Dalam keadaan tak berdaya maupun berkuasa, kita takkan luput dari cobaan. Hasilnya bisa dua: lolos dari cobaan itu atau sebaliknya, nggak lolos sama sekali. Yesus yang lolos dari cobaan menggunakan cara yang tidak mengandalkan kemampuan sendiri, tapi taat dengan kehendak Tuhan, yaitu hidup dalam kebenaran FirmanNya. Bagaimana dengan kita? Seringkali kita menggunakan firman Tuhan untuk kepentingan sendiri. Yang penting tujuan kita tercapat, bukan tujuan dan kehendak Tuhan yang kita prioritaskan.

Setelah dicobai, Yesus kembali ke Galilea untuk memberitakan Injil . Tujuan Injil adalah agar orang bisa berubah/berbalik kepada Tuhan. Kita diingatkan untuk kembali kepada Tuhan. Nggak harus menjadi pendeta atau misionaris di hutan-hutan yang penuh dengan masyarakat kanibal, tetapi dalam kehidupan bermasyarakat yang sekarang ini, kita bisa menjadi sang penabur benih Injil.
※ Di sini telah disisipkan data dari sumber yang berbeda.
(** * MarketPulse: the World Bank data pipeline of [marketpulse.py]

    A shallow embedding of the data layer ([wb_fetch_series],
    [wb_fetch_multi]) and of the transform and analytics statements of the
    script (year filter, z-score normalisation, wide pivot, correlation),
    followed by the properties of the pipeline.

    Conventions.
    - JSON text is modelled after parsing, as the Python objects that
      [resp.json()] returns.  A [str] is a [string] whose characters are
      read as the code points 0..255 (the Latin-1 range of Unicode).
    - Floating point is idealised: numbers read from JSON are rationals
      ([Q]); the statistics of the transform stage are computed over the
      reals ([R]), with [NaN] as a separate value.
    - [while True] is modelled with fuel; running out of fuel is the
      outcome [Diverge], which no [except] clause catches.
    - The library calls of the script ([requests], [st.cache_data],
      [pandas]) are modelled by what they do with the arguments and
      defaults the script passes; each definition says which call it
      stands for. *)

From Stdlib Require Import List ZArith QArith String Ascii Bool Lia Lra.
From Stdlib Require Import Reals Permutation Sorted.
From stdpp Require Import base option gmap strings.
Import ListNotations.

Local Open Scope Z_scope.
Set Warnings "-register-all".


(** ** Python objects *)

Inductive pyobj : Type :=
| PNone
| PBool (b : bool)
| PInt (z : Z)
| PFloat (q : Q)
| PStr (s : string)
| PList (l : list pyobj)
| PDict (kvs : list (string * pyobj)).

(** Exceptions the data layer can raise.  [RuntimeError] carries the HTTP
    status of line 77; the others come from the interpreter and from
    [requests]. *)
Inductive exn : Type :=
| RuntimeError (status : Z)
| RequestException
| JSONDecodeError
| ValueError
| TypeError
| AttributeError.

Inductive outcome (A : Type) : Type :=
| Ok (a : A)
| Raise (e : exn)
| Diverge.
Arguments Ok {A} a.
Arguments Raise {A} e.
Arguments Diverge {A}.

(** [d[k]] on the key/value list of a dict (keys of a parsed JSON object are
    strings; a dict holds a key once, so the first hit is the only one). *)
Fixpoint assoc {A : Type} (k : string) (kvs : list (string * A)) : option A :=
  match kvs with
  | [] => None
  | (k', v) :: rest => if String.eqb k k' then Some v else assoc k rest
  end.

(** [v.get(k, default)]: only a dict has the method; [None] is the
    [AttributeError] of any other object. *)
Definition py_get (v : pyobj) (k : string) (default : pyobj) : option pyobj :=
  match v with
  | PDict kvs => Some (match assoc k kvs with Some x => x | None => default end)
  | _ => None
  end.

(** Truth value of an object ([if not rows], [if r.get("date") and ...]). *)
Definition truthy (v : pyobj) : bool :=
  match v with
  | PNone => false
  | PBool b => b
  | PInt z => negb (z =? 0)
  | PFloat q => negb (Qeq_bool q 0)
  | PStr s => negb (String.eqb s "")
  | PList l => match l with [] => false | _ :: _ => true end
  | PDict d => match d with [] => false | _ :: _ => true end
  end.

(** [bool], [int] and [float] compare with one another by value. *)
Definition as_number (v : pyobj) : option Q :=
  match v with
  | PBool b => Some (if b then 1%Q else 0%Q)
  | PInt z => Some (inject_Z z)
  | PFloat q => Some q
  | _ => None
  end.

(** [a == b]. *)
Fixpoint py_eq (a b : pyobj) {struct a} : bool :=
  match a, b with
  | PNone, PNone => true
  | PStr s, PStr t => String.eqb s t
  | PList l, PList m =>
      (fix go (l m : list pyobj) {struct l} : bool :=
         match l, m with
         | [], [] => true
         | x :: l', y :: m' => py_eq x y && go l' m'
         | _, _ => false
         end) l m
  | PDict d, PDict e =>
      Nat.eqb (length d) (length e) &&
      (fix go (d : list (string * pyobj)) {struct d} : bool :=
         match d with
         | [] => true
         | (k, v) :: d' =>
             match assoc k e with Some w => py_eq v w | None => false end
             && go d'
         end) d
  | PBool _, _ | PInt _, _ | PFloat _, _ =>
      match as_number a, as_number b with
      | Some x, Some y => Qeq_bool x y
      | _, _ => false
      end
  | _, _ => false
  end.

(** [a >= b]; [None] is the [TypeError] of an unordered pair of types.
    Lists compare at the first pair of items that are not [==], else by
    length. *)
Fixpoint py_ge (a b : pyobj) {struct a} : option bool :=
  match a, b with
  | PStr s, PStr t => Some (String.leb t s)
  | PList l, PList m =>
      (fix go (l m : list pyobj) {struct l} : option bool :=
         match l, m with
         | _, [] => Some true
         | [], _ :: _ => Some false
         | x :: l', y :: m' => if py_eq x y then go l' m' else py_ge x y
         end) l m
  | PBool _, _ | PInt _, _ | PFloat _, _ =>
      match as_number a, as_number b with
      | Some x, Some y => Some (Qle_bool y x)
      | _, _ => None
      end
  | _, _ => None
  end.

(** The items [list.extend(v)] appends: the items of a list, the keys of a
    dict, the characters of a str; other objects are not iterable. *)
Definition py_iter (v : pyobj) : option (list pyobj) :=
  match v with
  | PList l => Some l
  | PDict d => Some (map (fun kv => PStr (fst kv)) d)
  | PStr s => Some (map (fun c => PStr (String c EmptyString)) (list_ascii_of_string s))
  | _ => None
  end.

(** ** The remote API *)

(** What [requests.get] gives back: a transport failure (the call raises),
    or a response with its status and its body parsed as JSON ([None] when
    the body is not JSON and [resp.json()] raises). *)
Inductive response : Type :=
| ConnectionFailed
| Http (status_code : Z) (json : option pyobj).

(** A request names the country, the indicator and the page of the URL. *)
Definition request : Type := (string * string * Z)%type.

(** The network answers the [t]-th request of the session; it may answer
    the same request differently at different times. *)
Definition network : Type := nat -> request -> response.
(** * loadData: the frequency-table loader and the fit-bundle loader

    A shallow embedding of [loadData.py] (functions [loadFreq] and
    [loadFit]) together with the properties of its specification.

    Conventions of the embedding.

    - A Python exception is a value of type [exn]; a computation that can
      raise returns a [result].
    - A binary64 cell of a numpy array is a [float]: a finite value is
      carried by the rational number it denotes, and the three special
      values are kept apart.  Comparison, equality and [np.rint] are exact
      operations on binary64, so on finite cells they agree with the
      corresponding operations on rationals.  The only inexact operation of
      the module is the regression [np.polyfit]; it is embedded in exact
      arithmetic, without the rounding and the rank cut-off of the library:
      the embedding fixes when the regression is run and on which rows, and
      no property below rests on the value it gives, the sample inputs
      apart.
    - [num_of_l - 0.5] is computed exactly (true of binary64 for
      |num_of_l| < 2^52) and [np.zeros] returns for every size that is not
      negative (true of the sizes that can be allocated).  A property that
      rests on either bounds [num_of_l] accordingly.
    - The text of the frequency file is taken after tokenisation: a file is
      the list of its lines, each line the list of the numeric fields left
      once comments are stripped.
    - An HDF5 container is the finite map from the full paths of its
      datasets to the values stored there; a path that a dataset path
      extends is a group.  A look-up sees a group as an absent key, where
      h5py raises a type error: a property that rests on the outcome of
      such a look-up is stated for the containers that are well formed,
      where a path that [loadFit] reads is a dataset or is absent.
      [loadFit] runs in a world made
      of the file system, the handles that are open and a log of the
      openings, look-ups and closings, so that what the [with] block does
      with the handle can be stated. *)

From Stdlib Require Import QArith Qround Lia Lqa.
From stdpp Require Import base tactics option list strings gmap.
(** * clhaskell infrastructure: a shallow embedding of the CDK application

    The repository declares AWS infrastructure with the CDK.  Every source
    file is a constructor that declares constructs in a scope, so the
    embedding is a small "declare" monad over a scope (the ordered list of
    child constructs and the explicit dependency edges), one module per
    source file, and the entry points as programs that may throw.

    Strings are the Standard Library's [string]; JavaScript's
    [undefined | string] values are [option string]. *)

From Stdlib Require Import String Ascii List Bool Arith Lia.
From stdpp Require Import base option gmap strings.
Import ListNotations.

Open Scope string_scope.
Open Scope list_scope.

(** ** JavaScript primitives used by the sources *)

Module Js.

(** A value read from CDK context or [process.env]. *)
Definition value := option string.

(** Truthiness of [undefined | string]: only a non-empty string is truthy. *)
Definition truthy (v : value) : bool :=
  match v with
  | Some s => negb (String.eqb s EmptyString)
  | None => false
  end.

(** [a || b] *)
Definition or (a b : value) : value := if truthy a then a else b.

(** A value interpolated in a template literal. *)
Definition interpolate (v : value) : string :=
  match v with
  | Some s => s
  | None => "undefined"
  end.

Definition is_lower (c : ascii) : bool :=
  Nat.leb 97 (nat_of_ascii c) && Nat.leb (nat_of_ascii c) 122.

Definition is_upper (c : ascii) : bool :=
  Nat.leb 65 (nat_of_ascii c) && Nat.leb (nat_of_ascii c) 90.

Definition upper_ascii (c : ascii) : ascii :=
  if is_lower c then ascii_of_nat (nat_of_ascii c - 32) else c.

Definition lower_ascii (c : ascii) : ascii :=
  if is_upper c then ascii_of_nat (nat_of_ascii c + 32) else c.

(** [String.prototype.toUpperCase] and [toLowerCase] on ASCII text: the
    letters a-z and A-Z are mapped, every other character is kept.  On
    text with other than 7-bit characters JavaScript maps more, and may
    change the length; the sources apply the two to field names and to
    the stage names Gamma and Prod. *)
Fixpoint toUpperCase (s : string) : string :=
  match s with
  | EmptyString => EmptyString
  | String c s' => String (upper_ascii c) (toUpperCase s')
  end.

Fixpoint toLowerCase (s : string) : string :=
  match s with
  | EmptyString => EmptyString
  | String c s' => String (lower_ascii c) (toLowerCase s')
  end.

(** Text of 7-bit characters only. *)
Fixpoint isAscii (s : string) : bool :=
  match s with
  | EmptyString => true
  | String c s' => Nat.ltb (nat_of_ascii c) 128 && isAscii s'
  end.

(** [s.charAt(n)]: the one-character string at index [n], or the empty
    string out of range. *)
Definition charAt (n : nat) (s : string) : string :=
  match String.get n s with
  | Some c => String c EmptyString
  | None => EmptyString
  end.

(** [s.slice(n)] for a non-negative [n]. *)
Fixpoint slice (n : nat) (s : string) : string :=
  match n, s with
  | O, _ => s
  | S n', String _ s' => slice n' s'
  | S _, EmptyString => EmptyString
  end.

(** [t] is a suffix of [r]. *)
Definition ends_with (t r : string) : Prop := exists u, r = u +:+ t.

(** [t] occurs somewhere in [r]. *)
Definition contains (t r : string) : Prop := exists u v, r = u +:+ t +:+ v.

(** [Record<string, string>]: the own enumerable entries in insertion
    order, as [Object.entries] yields them. *)
Definition record := list (string * string).

Definition entries (r : record) : list (string * string) := r.

(** [r[key]] *)
Fixpoint index (r : record) (key : string) : value :=
  match r with
  | [] => None
  | (k, v) :: r' => if String.eqb k key then Some v else index r' key
  end.

End Js.

(** ** IAM condition operators

    The provider evaluates the conditions; the sources only write the
    patterns.  [StringLike] is IAM's case-sensitive match where [*] stands
    for any run of characters and [?] for any single character. *)

Module Iam.

Fixpoint StringLike (pattern : string) : string -> bool :=
  match pattern with
  | EmptyString => fun s => String.eqb s EmptyString
  | String c p' =>
      if Ascii.eqb c "*" then
        fix star (s : string) : bool :=
          StringLike p' s ||
          match s with
          | EmptyString => false
          | String _ s' => star s'
          end
      else
        fun s =>
          match s with
          | EmptyString => false
          | String d s' =>
              (Ascii.eqb c "?" || Ascii.eqb c d) && StringLike p' s'
          end
  end.

Definition StringEquals (expected actual : string) : bool :=
  String.eqb expected actual.

(** A string with no wildcard character in it. *)
Fixpoint literal (s : string) : bool :=
  match s with
  | EmptyString => true
  | String c s' => negb (Ascii.eqb c "*") && negb (Ascii.eqb c "?") && literal s'
  end.

(** Two patterns overlap when some string matches both. *)
Definition overlap (p q : string) : Prop :=
  exists name, StringLike p name = true /\ StringLike q name = true.

End Iam.

(** ** The CDK core: environments, stacks, scopes *)

Module Cdk.

(** [Environment]: [{ account?, region? }] *)
Record Environment := {
  account : Js.value;
  region : Js.value;
}.

(** [StackProps], the part every stack's props extend. *)
Record StackProps := {
  env : option Environment;
  description : option string;
}.
(** The loop "check frame infos": the positions seen so far, and the
    orientation and the spacing established so far. *)
Fixpoint checkFrameInfos (frameInfos : list FrameInfo)
    (framePosPats : list Pos)
    (orientationPatient : option ImageOrientation)
    (pixelSpacing : option Spacing)
  : Completion (list Pos * option ImageOrientation * option Spacing) :=
  match frameInfos with
  | [] => Ok (framePosPats, orientationPatient, pixelSpacing)
  | frameInfo :: frameInfos' =>
    let framePosPats :=
      if negb (includesPosPat framePosPats (imagePosPat frameInfo))
      then framePosPats ++ [imagePosPat frameInfo]
      else framePosPats in
    (* store orientation if needed, avoid multi *)
    orientationPatient ←
      match imageOrientationPatient frameInfo, orientationPatient with
      | None, _ => Ok orientationPatient
      | Some o, None => Ok (Some o)
      | Some o, Some reference =>
        if negb (arraySortEquals num_eq (orientation_values reference)
                                        (orientation_values o))
        then Throw MultiOrientationUnsupported
        else Ok orientationPatient
      end;
    (* store spacing if needed, avoid multi *)
    pixelSpacing ←
      match spacing frameInfo, pixelSpacing with
      | None, _ => Ok pixelSpacing
      | Some s, None => Ok (Some s)
      | Some s, Some reference =>
        if negb (spacing_equals reference s)
        then Throw MultiSpacingUnsupported
        else Ok pixelSpacing
      end;
    checkFrameInfos frameInfos' framePosPats orientationPatient
                    pixelSpacing
  end.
Komitmen kita diawali dengan baptis dan sidi, namun apakah setelah kita baptis/sidi, keluar gereja kita langsung jadi orang suci mahakudus? Ya nggak. Sebagai pengikut Kristus yang imannya selalu berproses dari hari ke hari, komitmen yang kita ucapkan saat baptis/sidi harus kita ingat terus agar jangan sampai kita terlena akan cobaan yang datang. Minta kuasa Tuhan agar Roh Kudus selalu menyertai kita, dan supaya kita taat dan menggunakan Firman Tuhan dalam kehidupan kita, nggak cuma sekedar tahu saja.